[Stored items]
Lemma sdiv_case l r :
  wf (Binary SDiv l r) → buildable_op SDiv (getWidth l) r → translates (construct l) l → translates (construct r) r →
  translates (construct_sdiv construct l r) (Binary SDiv l r).
Proof.
  intros Hwf [Hw1 Hb] Tl Tr s Hs. pose proof Hwf as (Hl & Hr & Hw). unfold construct_sdiv. operand Tl x Hx.
  apply passes_not_bool; [done|]. apply (bits_operand (Binary SDiv l r)) in Hx; [|done|in_domain].
  pose proof (general_case SBVDIV l r x s' Hwf Hw1 ltac:(done) Hx Tr) as Hgeneral. destruct r; try exact Hgeneral. cbn [getWidth] in Hw.
  destruct (optimizeDivides && (getWidth l =? 32)) eqn:Eo; [|exact Hgeneral]. apply andb_true_iff in Eo as [_ E32]. unbool.
  pose proof Hr as [_ Hcv]. rewrite <- Hw, E32 in Hcv. apply divisor_ok; [done|lia|]. pose proof Hx as Hx'. rewrite E32 in Hx'.
  apply (constant_case SDiv l (Constant c) (λ ρ, Z.quot (sgn 32 (eval ρ l)) (sgn 32 (cvalue c)) mod 2 ^ 32) _ _ Hw1 eq_refl ltac:(done)).
  - rewrite E32. by apply sdiv_by_constant_ok.
  - intros ρ _ _ _. cbn. by rewrite E32.
Qed.

(** The remainder by a power of two keeps the low bits. *)
Lemma low_bits_ok D w V n i :
  bits_ok D w V n → w ≤ 64 → 0 ≤ i < w →
  (if i =? 0 then bvZero w else zero ← bvZero (w - i); x ← bvExtract n (i - 1) 0; vc_bvConcatExpr zero x) ⇓
    bits_ok D w (λ ρ, V ρ mod 2 ^ i).
Proof.
  intros Hn Hw Hi. destruct (i =? 0) eqn:E; unbool.
  - subst. eapply yields_mono; [apply (bvZero_ok D); lia|]. intros z Hz. eapply bits_ok_eq; [exact Hz|]. intros ρ _ _ _.
    change (2 ^ 0) with 1. by rewrite Z.mod_1_r.
  - call (bvZero_ok D); [lia|]. intros z Hz. call extract_ok; [exact Hn|lia..|]. replace (i - 1 - 0 + 1) with i by lia. intros x Hx.
    eapply yields_mono; [eapply concat_ok; [exact Hz|exact Hx|lia]|]. replace (w - i + i) with w by lia. intros r Hr.
    eapply bits_ok_eq; [exact Hr|]. intros ρ _ _ _. cbn beta. unfold bv_concat, bv_extract. by rewrite Z.shiftl_0_l, Z.lor_0_l, Z.shiftr_0_r.
Qed.

(** The remainder from the quotient *)
Lemma remainder_ok D V n d :
  bits_ok D 32 V n → 0 < d < 2 ^ 32 →
  (q ← constructUDivByConstant n 32 d; p ← constructMulByConstant q 32 d; vc_bvMinusExpr 32 n p) ⇓ bits_ok D 32 (λ ρ, V ρ mod d).
Proof.
  intros Hn Hd. call udiv_by_constant_ok; [exact Hn|done|]. intros q Hq. call mul_by_constant_ok; [exact Hq|lia|split; lia|]. intros p Hp.
  eapply yields_mono; [eapply (term_ok D BVSUB 32); [exact Hn|exact Hp|done]|]. intros r Hr. eapply bits_ok_eq; [exact Hr|].
  intros ρ Hρ HD _. destruct Hn as (_ & _ & Hv). destruct (Hv ρ Hρ HD) as [_ [Hb0 Hb]]. cbn [term_op bv_eval].
  rewrite Zminus_mod_idemp_r. pose proof (Z.mod_pos_bound (V ρ) d ltac:(lia)). pose proof (Z.div_mod (V ρ) d ltac:(lia)).
  replace (V ρ - V ρ / d * d) with (V ρ mod d) by lia. apply Z.mod_small. lia.
Qed.

Lemma urem_case l r :
  wf (Binary URem l r) → buildable_op URem (getWidth l) r → translates (construct l) l → translates (construct r) r →
  translates (construct_urem construct l r) (Binary URem l r).
Proof.
  intros Hwf [Hw1 Hb] Tl Tr s Hs. pose proof Hwf as (Hl & Hr & Hw). pose proof (wf_width l Hl). unfold construct_urem. operand Tl x Hx.
  apply passes_not_bool; [done|]. apply (bits_operand (Binary URem l r)) in Hx; [|done|in_domain].
  pose proof (general_case BVMOD l r x s' Hwf Hw1 ltac:(done) Hx Tr) as Hgeneral. destruct r; try exact Hgeneral. cbn [getWidth] in Hw.
  destruct Hr as [Hcw Hcv]. rewrite (proj2 (Z.leb_le (cwidth c) 64)) by lia. apply divisor_ok; [done|lia|].
  destruct (negb _) eqn:Ep.
  - destruct (power_of_two_cases (cvalue c) (cwidth c)) as [Ed Hi]; [done|done|lia|done|]. rewrite <- Hw in Hi. cbv zeta.
    apply (constant_case URem l (Constant c) _ _ _ Hw1 eq_refl ltac:(done) (low_bits_ok _ _ _ _ _ Hx ltac:(lia) Hi)).
    intros ρ _ _ _. cbn. by rewrite <- Ed.
  - destruct (optimizeDivides && (getWidth l =? 32)) eqn:Eo; [|exact Hgeneral]. apply andb_true_iff in Eo as [_ E32]. unbool.
    rewrite E32 in Hw. rewrite <- Hw in Hcv. pose proof Hx as Hx'. rewrite E32 in Hx'. rewrite (u32_small (cvalue c)) by done.
    apply (constant_case URem l (Constant c) (λ ρ, eval ρ l mod cvalue c) _ _ Hw1 eq_refl ltac:(done)); [|done].
    rewrite E32. apply remainder_ok; [exact Hx'|]. destruct Hcv. lia.
Qed.

(** *** Shifts *)

Lemma shift_case k by_constant by_variable l r :
  is_cmp k = false → wf (Binary k l r) → getWidth l ≠ 1 → translates (construct l) l → translates (construct r) r →
  (∀ ρ, total_at ρ (Binary k l r) → eval ρ r < getWidth l) →
  (∀ D V n a b, bits_ok D (getWidth l) V n → 0 ≤ b →
    by_constant n a b (getWidth l) ⇓ bits_ok D (getWidth l) (λ ρ, bv_eval k (getWidth l) (V ρ) (a mod 2 ^ b))) →
  (∀ D V A n a, bits_ok D (getWidth l) V n → bits_ok D (getWidth l) A a → (∀ ρ, wf_assignment ρ → D ρ → A ρ < getWidth l) →
    by_variable n a (getWidth l) ⇓ bits_ok D (getWidth l) (λ ρ, bv_eval k (getWidth l) (V ρ) (A ρ))) →
  translates (construct_shift construct by_constant by_variable l r) (Binary k l r).
Proof.
  intros Hk Hwf Hw1 Tl Tr Hlt Hc Hv s Hs. pose proof Hwf as (Hl & Hr & Hw). pose proof (wf_width l Hl). unfold construct_shift. operand Tl x Hx.
  apply passes_not_bool; [done|]. apply (bits_operand (Binary k l r)) in Hx; [|done|in_domain].
  assert (runs ('(amount, _) ← construct r; res ← lift (by_variable x amount (getWidth l)); mret (res, getWidth l)) s'
    (λ v s', builder_ok s' ∧ result_ok (Binary k l r) v)) as Hgeneral.
  { operand Tr y Hy. apply (bits_operand (Binary k l r)) in Hy; [|congruence|in_domain]. rewrite <- Hw in Hy.
    apply (constant_case k l r _ _ _ Hw1 Hk ltac:(done) (Hv _ _ _ _ _ Hx Hy (λ ρ _, Hlt ρ))). done. }
  destruct r; try exact Hgeneral. cbn [getWidth] in Hw. destruct Hr as [Hcw Hcv].
  destruct (getShiftBits_ok (getWidth l)) as (b & -> & Hb & _ & Hwb); [lia|]. apply runs_bind, runs_lift, yields_done.
  apply (constant_case k l (Constant c) _ _ _ Hw1 Hk ltac:(done) (Hc _ _ _ (limited_value c) b Hx ltac:(lia))).
  intros ρ _ Ht _. specialize (Hlt ρ Ht). cbn in Hlt |- *. unfold limited_value. rewrite ap_getLimitedValue_spec by done.
  destruct Hcv. rewrite u32_small by lia. by rewrite (Z.mod_small (cvalue c)) by lia.
Qed.

Lemma shl_case l r :
  wf (Binary Shl l r) → getWidth l ≠ 1 → translates (construct l) l → translates (construct r) r →
  translates (construct_binary construct Shl l r) (Binary Shl l r).
Proof.
  intros Hwf Hw1 Tl Tr. pose proof (wf_width l (proj1 Hwf)).
  assert (∀ D V F n, bits_ok D (getWidth l) (λ ρ, Z.shiftl (V ρ) (F ρ) mod 2 ^ getWidth l) n →
    bits_ok D (getWidth l) (λ ρ, bv_eval Shl (getWidth l) (V ρ) (F ρ)) n) as Heq.
  { intros D V F n Hn. eapply bits_ok_eq; [exact Hn|]. intros ρ _ _ _. cbn. case_step; unbool; [done|]. apply shiftl_high. lia. }
  apply shift_case; [done..|intros ρ (_ & _ & ?); done| |].
  - intros D V n a b Hn Hb. eapply yields_mono; [apply left_shift_any_ok; [exact Hn|lia|done]|]. intros m. apply (Heq D V (λ _, a mod 2 ^ b)).
  - intros D V A n a Hn Ha Hlt. eapply yields_mono; [eapply (var_left_shift_ok D _ (getWidth l)); [exact Hn|exact Ha|lia|lia|done]|].
    intros m. apply Heq.
Qed.

Lemma lshr_case l r :
  wf (Binary LShr l r) → getWidth l ≠ 1 → translates (construct l) l → translates (construct r) r →
  translates (construct_binary construct LShr l r) (Binary LShr l r).
Proof.
  intros Hwf Hw1 Tl Tr. pose proof (wf_width l (proj1 Hwf)). apply shift_case; [done..|intros ρ (_ & _ & ?); done| |].
  - intros D V n a b Hn Hb. apply right_shift_any_ok; [done|lia|done].
  - intros D V A n a Hn Ha Hlt. apply (var_right_shift_ok D _ (getWidth l)); [done|done|lia|lia|done].
Qed.

Lemma ashr_case l r :
  wf (Binary AShr l r) → getWidth l ≠ 1 → translates (construct l) l → translates (construct r) r →
  translates (construct_binary construct AShr l r) (Binary AShr l r).
Proof.
  intros Hwf Hw1 Tl Tr. pose proof (wf_width l (proj1 Hwf)). apply shift_case; [done..|intros ρ (_ & _ & ?); done| |].
  - intros D V n a b Hn Hb. unfold ashr_by_constant. call bool_extract_ok; [exact Hn|lia|]. intros sg Hsg.
    apply ashr_any_ok; [done|done|lia|done].
  - intros D V A n a Hn Ha Hlt. apply (var_ashr_ok D _ (getWidth l)); [done|done|lia|lia|done].
Qed.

EXERCISE BRIEF » Please give an exact copy of the entries above, from the line with "replace (V ρ" down to the line with "intros ρ _ _ _. cbn. by rewrite <- Ed.", inclusive, and nothing else.

TASK SOLUTION »
  replace (V ρ - V ρ / d * d) with (V ρ mod d) by lia. apply Z.mod_small. lia.
Qed.

Lemma urem_case l r :
  wf (Binary URem l r) → buildable_op URem (getWidth l) r → translates (construct l) l → translates (construct r) r →
  translates (construct_urem construct l r) (Binary URem l r).
Proof.
  intros Hwf [Hw1 Hb] Tl Tr s Hs. pose proof Hwf as (Hl & Hr & Hw). pose proof (wf_width l Hl). unfold construct_urem. operand Tl x Hx.
  apply passes_not_bool; [done|]. apply (bits_operand (Binary URem l r)) in Hx; [|done|in_domain].
  pose proof (general_case BVMOD l r x s' Hwf Hw1 ltac:(done) Hx Tr) as Hgeneral. destruct r; try exact Hgeneral. cbn [getWidth] in Hw.
  destruct Hr as [Hcw Hcv]. rewrite (proj2 (Z.leb_le (cwidth c) 64)) by lia. apply divisor_ok; [done|lia|].
  destruct (negb _) eqn:Ep.
  - destruct (power_of_two_cases (cvalue c) (cwidth c)) as [Ed Hi]; [done|done|lia|done|]. rewrite <- Hw in Hi. cbv zeta.
    apply (constant_case URem l (Constant c) _ _ _ Hw1 eq_refl ltac:(done) (low_bits_ok _ _ _ _ _ Hx ltac:(lia) Hi)).
    intros ρ _ _ _. cbn. by rewrite <- Ed.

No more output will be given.